On Monday, I went back to see the doctor, and the diagnosis was what I expected: likelihood of depression.

She prescribed me a month’s worth of medication, with instructions to come back after two weeks so we could discuss how I was feeling, and how the medication was working. Right now? I feel like a trash barge for a few hours after I take the medication. The most prevalent side effect for me seems to be drowsiness, which makes it very difficult to focus at work. There are also some other side effects, but those seem to go away after a little while. The doctor said it could take up to a couple of weeks to feel and see the benefits of the drug, but I can say that most afternoons I do feel better than I used to, whether it’s the drugs or just me willing myself to feel better, who knows?

I’m so happy that I’m on some semblance of a path to feeling better, more like myself, but I’m also angry.

I’m angry because for 29 years, I was fine. Yeah, I got sad and down in the dumps once in a while, but it was nothing that I couldn’t resolve on my own, or by talking to my parents or friends. I know that there’s nothing or no one to point fingers at – depression is a disease and there’s no rhyme or reason to it. And that’s part of why I’m angry. There’s no reason why I’m depressed, I just am. And I have to accept that’s just the way things are right now.

It’s difficult not to get my hopes up right now. I really want this medication to work, and ideally in a couple of months be absolutely fine, but there’s nothing to base that on. I want so badly to feel like myself again, that part of me thinks I’m capable of willing the depression away. It might be with me for a while, possibly forever, and right now I’m trying to make peace with that. There’s nothing wrong with me if that’s the case, it doesn’t mean I’m any less strong. But it also might begin to slowly ebb away, and I’d be lying if I said that wasn’t what I wanted.

Right now, I’m trying to focus on the positives in my life, of which there are a lot. One of the biggest positives in my life right now is Brad, who has been my rock throughout this whole ordeal. He is the greatest partner that one could ever ask for. Time and time again he reminds me that I’m not in this alone, that we’re in this together. Every morning before we go to work, he tells me he loves me, and that he hopes I have an amazing day. He checks in periodically during the day to see how I’m doing. He gives me frequent hugs and kisses. He holds me when I’m upset. He came with me when I had my blood work done, held my hand, and then bought me a doughnut. He’s just this wonderful presence in my life, and I think I’d be lost without him.

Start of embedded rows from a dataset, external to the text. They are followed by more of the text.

(* ===== verification/OptionsProps.v ===== *)
(** * What the configuration leaves

    Numbers; the types and bounds that every option respects, with the end of
    [parse_args]; and the set-up of the task: a unit that is told to require
    authentication starts only with it. *)

From S2P Require Import LcpNak.
From S2P Require Export Options AuthProps.

(** ** Numbers *)

Definition is_i32 (z : Z) : Prop := - 2 ^ 31 <= z < 2 ^ 31.
Lemma s32_range z : is_u32 z -> is_i32 (s32 z).
Proof. unfold is_u32, is_i32, s32. intros Hz. destruct (Z.ltb_spec z (2 ^ 31)); lia. Qed.

Lemma digit_nonneg c : 0 <= digit c.
Proof.
  unfold digit. destruct ((48 <=? c) && (c <=? 57)) eqn:E1; [lia|].
  destruct ((97 <=? c) && (c <=? 122)) eqn:E2; [lia|].
  destruct ((65 <=? c) && (c <=? 90)) eqn:E3; lia.
Qed.
Lemma digits_spec base acc l :
  0 <= base -> 0 <= acc -> 0 <= (digits base acc l).1 /\ (digits base acc l).2 `suffix_of` l.
Proof.
  intros Hb. revert acc. induction l as [|c l IH]; intros acc Ha; cbn [digits]; [done|].
  destruct (digit c <? base); [|done].
  destruct (IH (acc * base + digit c)) as [H1 H2]; [pose proof (digit_nonneg c); nia|].
  split; [done|]. by apply suffix_cons_r.
Qed.
Lemma skip_space_suffix l : skip_space l `suffix_of` l.
Proof.
  induction l as [|c l IH]; cbn; [done|]. destruct (isspace c); [|done]. by apply suffix_cons_r.
Qed.
Lemma sign_suffix l : (sign l).2 `suffix_of` l.
Proof.
  destruct l as [|c l]; cbn; [done|]. destruct (c =? 45); [by apply suffix_cons_r|].
  destruct (c =? 43); [by apply suffix_cons_r|done].
Qed.
Lemma radix_spec base l :
  0 <= base -> 0 <= (radix base l).1 /\ (radix base l).2 `suffix_of` l.
Proof.
  intros Hb. destruct l as [|z [|x [|d l]]]; cbn [radix]; [done|..].
  1,2: destruct (base =? 0), (z =? 48); cbn; split; (done || lia).
  case_match; cbn; [split; [lia|by exists [z; x]]|]. destruct (base =? 0), (z =? 48); cbn; split; (done || lia).
Qed.
(** The value is a long; what is behind the number is a proper suffix unless
    there is no number. *)
Lemma strtoul_spec str base :
  0 <= base ->
  let '(v, endp, _) := strtoul str base in
  is_u32 v /\ endp `suffix_of` str /\ (endp = str \/ (length endp < length str)%nat).
Proof.
  intros Hb. unfold strtoul. destruct (sign (skip_space str)) as [neg l] eqn:Es.
  assert (Hs : l `suffix_of` str).
  { etrans; [|apply skip_space_suffix]. pose proof (sign_suffix (skip_space str)) as H'. by rewrite Es in H'. }
  destruct (radix base l) as [b l'] eqn:Er.
  destruct (radix_spec base l Hb) as [Hb' Hr]. rewrite Er in Hb', Hr. cbn in Hb', Hr.
  assert (H0 : is_u32 0) by (unfold is_u32; lia).
  destruct l' as [|c l']; [by auto|]. destruct (digit c <? b) eqn:Ed; [|by auto].
  cbn [digits]. rewrite Ed.
  pose proof (digits_spec b (0 * b + digit c) l' Hb') as Hd.
  destruct (digits b (0 * b + digit c) l') as [v rest]. cbn in Hd.
  destruct Hd as [Hv Hrest]; [pose proof (digit_nonneg c); lia|].
  assert (Hc : c :: l' `suffix_of` str) by by etrans.
  assert (Hlen : rest `suffix_of` str /\ (length rest < length str)%nat).
  { split; [etrans; [exact Hrest|]; etrans; [|exact Hc]; by apply suffix_cons_r|].
    apply suffix_length in Hrest, Hc. cbn in Hc. lia. }
  destruct Hlen as [Hl1 Hl2]. destruct (2 ^ 32 <=? v) eqn:Ev.
  - split; [unfold is_u32; lia|]. by auto.
  - apply Z.leb_gt in Ev. split; [|by auto]. destruct neg; [apply u32_range|]. unfold is_u32. lia.
Qed.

I feel like I could talk endlessly about what I’m going through right now, how I’ve been feeling, but really I’m just trying to take it one day at a time. For the first time in my life, I feel like I’ve had to work at my happiness, which isn’t something that I’ve had to do before – happiness tends to come naturally to me. So to have to work at something which has always just been right there is a foreign concept to me, but one I am trying to tackle with every fiber of my being.